What is probability? This sounds like a pretty silly way to start this document, and feels like a cheap literary device, but this question is worth asking solely because more than one answer exits. What is meant by probability has been, and partly still is a contested idea. There are two schools of thought: a correct one and an incorrect one. That is a bit harsh, it is more fair to say that one school of thought is correct, and the other is sometimes a pretty good approximation of the correct school of thought. I am of course talking about Bayesianism (the correct school) and Frequentism (the approximately correct school). 

The Frequentist views probability as the limiting long run frequency. These different views are not just different interpretations of the same thing, they set differing frameworks which determine which questions are even meaningful to ask. As an astronomer, many questions regarding the probability of observing something in the universe cannot be coherently asked under frequentism.

### Part 1.1: The Frequentist Interpretation
<hr style="border: none; border-top: 1px solid #ccc; margin: 20px 100px;">
<p style="text-align: center; font-style: italic; margin: 10px 60px;">
The occult mysteries of this curious doctrine, regardless how fascinating they are to the adept, should remain hidden from the outlander because we know [through numerous disastrous experiences] they are apt to misuse and misinterpret them <br><span style="font-style: normal; font-size: 0.9em;">— William Briggs, in It is Time to Stop Teaching Frequentism to Non-statisticians</span>
</p>
<hr style="border: none; border-top: 1px solid #ccc; margin: 20px 100px;">
The frequentist definition of probability is as follows:

*The probability of an event is the limiting frequency which that event occurs in an infinite sequence of identical, independant trials.*

This is to say that if you were to flip a fair coin infinitely many times, the proportion of heads approaches 1/2. That limit *is* the probability. This feels like a natural definition. This is in part due to the fact that you have been taught this definition throughout your schooling. It also seems objective: it describes something that is independant of any observers. Objectivity is something that scientists ought to strive for.$^1$ In principle, you could actually measure the limiting frequency (or at least, approximate it arbitrarily well). 
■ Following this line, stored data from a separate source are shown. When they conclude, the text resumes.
(** * isfreader: a shallow embedding of [py_isfreader.py]

    The development follows the module top to bottom: the Python and NumPy
    primitives the module calls, the three dictionaries of the header
    schema, [split_isf_header], [parse_isf_header] and [parse_isf_data],
    and then the properties of the specification.

    Conventions.
    - [bytes] objects are [list byte]; [str] objects are [string], one
      character per Latin-1 code point, so that [.decode('latin1')] is
      [string_of_list_byte].
    - A Python [dict] that is updated is a [gmap]; a dictionary literal is
      the list of its items.
    - Python [float] and NumPy [float64] are primitive binary64 floats.
    - An exception is a value of [exn]; a call that may raise returns a
      [result].
    - NumPy is modelled as releases 2.0 to 2.2 behave on Linux: [arange]
      yields int64, a Python int operand is cast to the array's integer
      type (out of range: OverflowError), an int array combined with a
      Python float gives float64, and [np.array] of two rows of different
      lengths raises ValueError (releases before 1.24 built an object
      array instead).  An operand that is [None] raises TypeError at the
      first element it meets, and nothing on an empty array.  Memory
      limits are not modelled: an array is given whatever its length. *)

From Stdlib Require Import ZArith List Lia Bool.
From Stdlib Require Import Strings.String Strings.Ascii Strings.Byte.
From Stdlib Require Import Floats.PrimFloat Floats.SpecFloat Floats.FloatOps.
From stdpp Require Import gmap strings list.

Local Open Scope string_scope.
Local Open Scope Z_scope.

(** ** Exceptions and results *)

Inductive exn : Set :=
| InvalidFileError
| IndexError
| ValueError
| TypeError
| OverflowError
| RecursionError
| KeyError.

Inductive result (A : Type) : Type :=
| Ok (a : A)
| Raise (e : exn).

Arguments Ok {A} a.
Arguments Raise {A} e.

Definition rbind {A B} (r : result A) (k : A -> result B) : result B :=
  match r with
  | Ok a => k a
  | Raise e => Raise e
  end.

Notation "'let?' x ':=' r 'in' k" := (rbind r (fun x => k))
  (at level 10, x name, r at level 100, k at level 200).
Notation "'let?' ' p ':=' r 'in' k" := (rbind r (fun x => let 'p := x in k))
  (at level 10, p pattern, r at level 100, k at level 200).

(** A [for] loop whose body may raise: the first exception ends the loop. *)
Fixpoint for_each {S A} (body : S -> A -> result S) (s : S) (l : list A)
  : result S :=
  match l with
  | [] => Ok s
  | a :: l' => let? s' := body s a in for_each body s' l'
  end.

(** ** Python values stored in the header *)

Inductive pyval : Type :=
| PyNone
| PyInt (z : Z)
| PyFloat (f : float)
| PyStr (s : string).

(** ** [str] methods *)

Module Str.

(** [sub in s] *)
Fixpoint contains (sub s : string) : bool :=
  String.prefix sub s ||
  match s with
  | EmptyString => false
  | String _ s' => contains sub s'
  end.

Definition mem (c : ascii) (chars : list ascii) : bool :=
  existsb (Ascii.eqb c) chars.

(** [s.lstrip(chars)] *)
Fixpoint lstrip (chars : list ascii) (s : string) : string :=
  match s with
  | EmptyString => EmptyString
  | String c s' => if mem c chars then lstrip chars s' else s
  end.

(** [s.rstrip(chars)] *)
Fixpoint rstrip (chars : list ascii) (s : string) : string :=
  match s with
  | EmptyString => EmptyString
  | String c s' =>
      match rstrip chars s' with
      | EmptyString => if mem c chars then EmptyString else String c EmptyString
      | r => String c r
      end
  end.

(** [s.strip(chars)] *)
Definition strip (chars : list ascii) (s : string) : string :=
  rstrip chars (lstrip chars s).

(** [s.split(sep)] for a separator of one character *)
Fixpoint split (sep : ascii) (s : string) : list string :=
  match s with
  | EmptyString => [EmptyString]
  | String c s' =>
      if Ascii.eqb c sep then EmptyString :: split sep s'
      else match split sep s' with
           | [] => [String c EmptyString]
           | t :: ts => String c t :: ts
           end
  end.

(** [s.find(c)] for a string [c] of one character: the first index, or -1 *)
Fixpoint find (c : ascii) (s : string) : Z :=
  match s with
  | EmptyString => -1
  | String d s' =>
      if Ascii.eqb d c then 0
      else let i := find c s' in if i <? 0 then -1 else i + 1
  end.

(** [s.split(c, 1)] for a string [c] of one character: one or two pieces *)
Fixpoint split1 (c : ascii) (s : string) : list string :=
  match s with
  | EmptyString => [EmptyString]
  | String d s' =>
      if Ascii.eqb d c then [EmptyString; s']
      else match split1 c s' with
           | t :: ts => String d t :: ts
           | [] => [String d EmptyString]
           end
  end.

(** [s.replace(old, '')] for a non-empty [old]: the occurrences are found
    from the left and do not overlap.  [skip] counts the characters of
    the current occurrence that are still to be dropped. *)
Fixpoint remove_from (old : string) (skip : nat) (s : string) : string :=
  match s with
  | EmptyString => EmptyString
  | String c s' =>
      match skip with
      | S k => remove_from old k s'
      | O =>
          if String.prefix old s
          then remove_from old (Nat.pred (String.length old)) s'
          else String c (remove_from old O s')
      end
  end.

Definition remove_all (old s : string) : string := remove_from old O s.

End Str.

(** ** The built-in conversions [int] and [float] on a [str]

    Both follow CPython: white space around the literal is ignored, single
    underscores may separate digits, and anything else raises ValueError.
    Of the characters of Latin-1, CPython treats tab, line feed, vertical
    tab, form feed, carriage return and space as white space here, and
    also U+0085 and U+00A0, which it first rewrites to a space.  (The limit
    on the number of digits that CPython 3.11 added to [int] is not
    modelled.) *)

Module Builtins.

Definition code (c : ascii) : Z := Z.of_N (N_of_ascii c).

Definition is_space (c : ascii) : bool :=
  let n := code c in
  ((9 <=? n) && (n <=? 13)) || (n =? 32) || (n =? 133) || (n =? 160).

Definition digit_of (c : ascii) : option Z :=
  let n := code c in
  if (48 <=? n) && (n <=? 57) then Some (n - 48) else None.

Definition is_digit (c : ascii) : bool :=
  match digit_of c with Some _ => true | None => false end.

Fixpoint skip_spaces (s : string) : string :=
  match s with
  | String c s' => if is_space c then skip_spaces s' else s
  | EmptyString => s
  end.

Definition all_spaces (s : string) : bool :=
  match skip_spaces s with EmptyString => true | _ => false end.

(** An optional sign: [true] for a minus. *)
Definition sign (s : string) : bool * string :=
  match s with
  | String "-" s' => (true, s')
  | String "+" s' => (false, s')
  | _ => (false, s)
  end.

(** The digits of an [int] literal, read up to the first character that
    is neither a digit nor an underscore.  [us] tells that the previous
    character was an underscore: two in a row, or one at the end, make
    the literal invalid. *)
Fixpoint int_digits (acc : Z) (us : bool) (s : string)
  : option (Z * string) :=
  match s with
  | EmptyString => if us then None else Some (acc, s)
  | String c s' =>
      match digit_of c with
      | Some d => int_digits (10 * acc + d) false s'
      | None =>
          if Ascii.eqb c "_"
          then if us then None else int_digits acc true s'
          else if us then None else Some (acc, s)
      end
  end.

(** [int(s)] *)
Definition py_int (s : string) : result Z :=
  let '(neg, s1) := sign (skip_spaces s) in
  match s1 with
  | String c _ =>
      if is_digit c then
        match int_digits 0 false s1 with
        | Some (n, rest) =>
            if all_spaces rest then Ok (if neg then - n else n)
            else Raise ValueError
        | None => Raise ValueError
        end
      else Raise ValueError
  | EmptyString => Raise ValueError
  end.

(** The nearest binary64 to [m * 10 ^ e10], ties to even, for [m >= 0];
    [neg] is the sign.  For a negative exponent the quotient is computed
    with 64 bits more than the divisor has, and a last bit that records
    whether the division left a remainder. *)
Definition dec_to_float (neg : bool) (m e10 : Z) : float :=
  let sgn (z : Z) := if neg then - z else z in
  if m =? 0 then (if neg then neg_zero else zero)
  else if 0 <=? e10 then
    SF2Prim (binary_normalize prec emax (sgn (m * 10 ^ e10)) 0 neg)
  else
    let d := 10 ^ (- e10) in
    let s := Z.log2 d + 64 in
    let q := (m * 2 ^ s) / d in
    let r := (m * 2 ^ s) mod d in
    let mant := 2 * q + (if r =? 0 then 0 else 1) in
    SF2Prim (binary_normalize prec emax (sgn mant) (- (s + 1)) neg).

(** A run of digits: the value accumulated on [acc], how many digits were
    read, and the rest. *)
Fixpoint digit_run (acc : Z) (n : Z) (s : string) : Z * Z * string :=
  match s with
  | String c s' =>
      match digit_of c with
      | Some d => digit_run (10 * acc + d) (n + 1) s'
      | None => (acc, n, s)
      end
  | EmptyString => (acc, n, s)
  end.

(** An exponent part; a malformed one is not consumed. *)
Definition exponent (s : string) : Z * string :=
  match s with
  | String c s1 =>
      if Ascii.eqb c "e" || Ascii.eqb c "E" then
        let '(eneg, s2) := sign s1 in
        let '(e, n, s3) := digit_run 0 0 s2 in
        if n =? 0 then (0, s) else (if eneg then - e else e, s3)
      else (0, s)
  | EmptyString => (0, s)
  end.

(** A decimal literal: digits, an optional point and more digits, an
    optional exponent.  [None] when there is no digit at all. *)
Definition decimal (s : string) : option (Z * Z * string) :=
  let '(m1, n1, s1) := digit_run 0 0 s in
  let '(m2, n2, s2) :=
    match s1 with
    | String "." s1' => digit_run m1 0 s1'
    | _ => (m1, 0, s1)
    end in
  if n1 + n2 =? 0 then None
  else let '(e, s3) := exponent s2 in Some (m2, e - n2, s3).

Definition lower (c : ascii) : ascii :=
  let n := code c in
  if (65 <=? n) && (n <=? 90) then ascii_of_N (Z.to_N (n + 32)) else c.

(** [s] starts with [p], whatever the case of its letters: the rest. *)
Fixpoint match_nocase (p s : string) : option string :=
  match p, s with
  | EmptyString, _ => Some s
  | String a p', String c s' =>
      if Ascii.eqb a (lower c) then match_nocase p' s' else None
  | _, EmptyString => None
  end.

(** [inf], [infinity] and [nan] *)
Definition inf_or_nan (neg : bool) (s : string) : option (float * string) :=
  match match_nocase "inf" s with
  | Some s1 =>
      let rest := match match_nocase "inity" s1 with
                  | Some s2 => s2
                  | None => s1
                  end in
      Some (if neg then neg_infinity else infinity, rest)
  | None =>
      match match_nocase "nan" s with
      | Some s1 => Some (nan, s1)
      | None => None
      end
  end.

(** The underscores of a [float] literal are dropped first; each must
    stand between two digits.  [prev] is the previous character. *)
Fixpoint drop_underscores (prev : option ascii) (s : string)
  : option string :=
  let prev_digit := match prev with Some p => is_digit p | None => false end in
  let prev_us := match prev with Some p => Ascii.eqb p "_" | None => false end in
  match s with
  | EmptyString => if prev_us then None else Some EmptyString
  | String c s' =>
      if Ascii.eqb c "_" then
        if prev_digit then drop_underscores (Some c) s' else None
      else if prev_us && negb (is_digit c) then None
      else option_map (String c) (drop_underscores (Some c) s')
  end.

(** [float(s)] *)
Definition py_float (s : string) : result float :=
  match drop_underscores None s with
  | None => Raise ValueError
  | Some s0 =>
      let '(neg, s1) := sign (skip_spaces s0) in
      let parsed :=
        match decimal s1 with
        | Some (m, e, rest) => Some (dec_to_float neg m e, rest)
        | None => inf_or_nan neg s1
        end in
      match parsed with
      | Some (x, rest) => if all_spaces rest then Ok x else Raise ValueError
      | None => Raise ValueError
      end
  end.

End Builtins.

(** ** Sequence operations shared by [bytes] and [list] *)

Module Seq.

(** [l[i]]: a negative index counts from the end; IndexError outside. *)
Definition getitem {A} (l : list A) (i : Z) : result A :=
  let n := Z.of_nat (length l) in
  let j := if i <? 0 then i + n else i in
  if (0 <=? j) && (j <? n)
  then match l !! Z.to_nat j with
       | Some a => Ok a
       | None => Raise IndexError
       end
  else Raise IndexError.

(** A slice bound: negative bounds count from the end, and every bound
    is clipped to the sequence. *)
Definition bound (n i : Z) : Z :=
  if i <? 0 then Z.max (i + n) 0 else Z.min i n.

(** [l[start:stop]]; [None] is an omitted bound. *)
Definition slice {A} (l : list A) (start stop : option Z) : list A :=
  let n := Z.of_nat (length l) in
  let a := match start with Some i => bound n i | None => 0 end in
  let b := match stop with Some j => bound n j | None => n end in
  take (Z.to_nat (b - a)) (drop (Z.to_nat a) l).

End Seq.

(** ** [bytes] methods *)

Module Bytes.

Fixpoint startswith (sub data : list byte) : bool :=
  match sub, data with
  | [], _ => true
  | b :: sub', c :: data' => Byte.eqb b c && startswith sub' data'
  | _ :: _, [] => false
  end.

(** [data.find(sub)]: the lowest index where [sub] occurs, or -1. *)
Fixpoint find (sub data : list byte) : Z :=
  if startswith sub data then 0
  else match data with
       | [] => -1
       | _ :: data' =>
           let i := find sub data' in if i <? 0 then -1 else i + 1
       end.

(** [data.decode('latin1')] *)
Definition decode (data : list byte) : string := string_of_list_byte data.

(** [s.encode('latin1')] *)
Definition encode (s : string) : list byte := list_byte_of_string s.

Definition of_string (s : string) : list byte := list_byte_of_string s.

Definition len (data : list byte) : Z := Z.of_nat (length data).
The frequentist framework solidified in the first half of the 20th century via the works of people like R. A. Fisher, Jerzy, Neyman, and Egon Pearson. Tools such as maximum likelihood estimation significance testing, null/alternative hypotheses, Type I and II errors, statistical power etc are all tools from the frequentism framework. While these tools are occaisonally useful, they are not tools of a mathematical framework. 

Suppose we measure the eccentricity of an orbit and report it as $e=0.3\pm0.1$ at 68% confidence. What does this mean? The intuitive (and incorrect) interpretation is that there is a 68% chance that the true eccentricity lies in \[0.2, 0.4\]. This alluring interpretation is **forbidden** under frequentism.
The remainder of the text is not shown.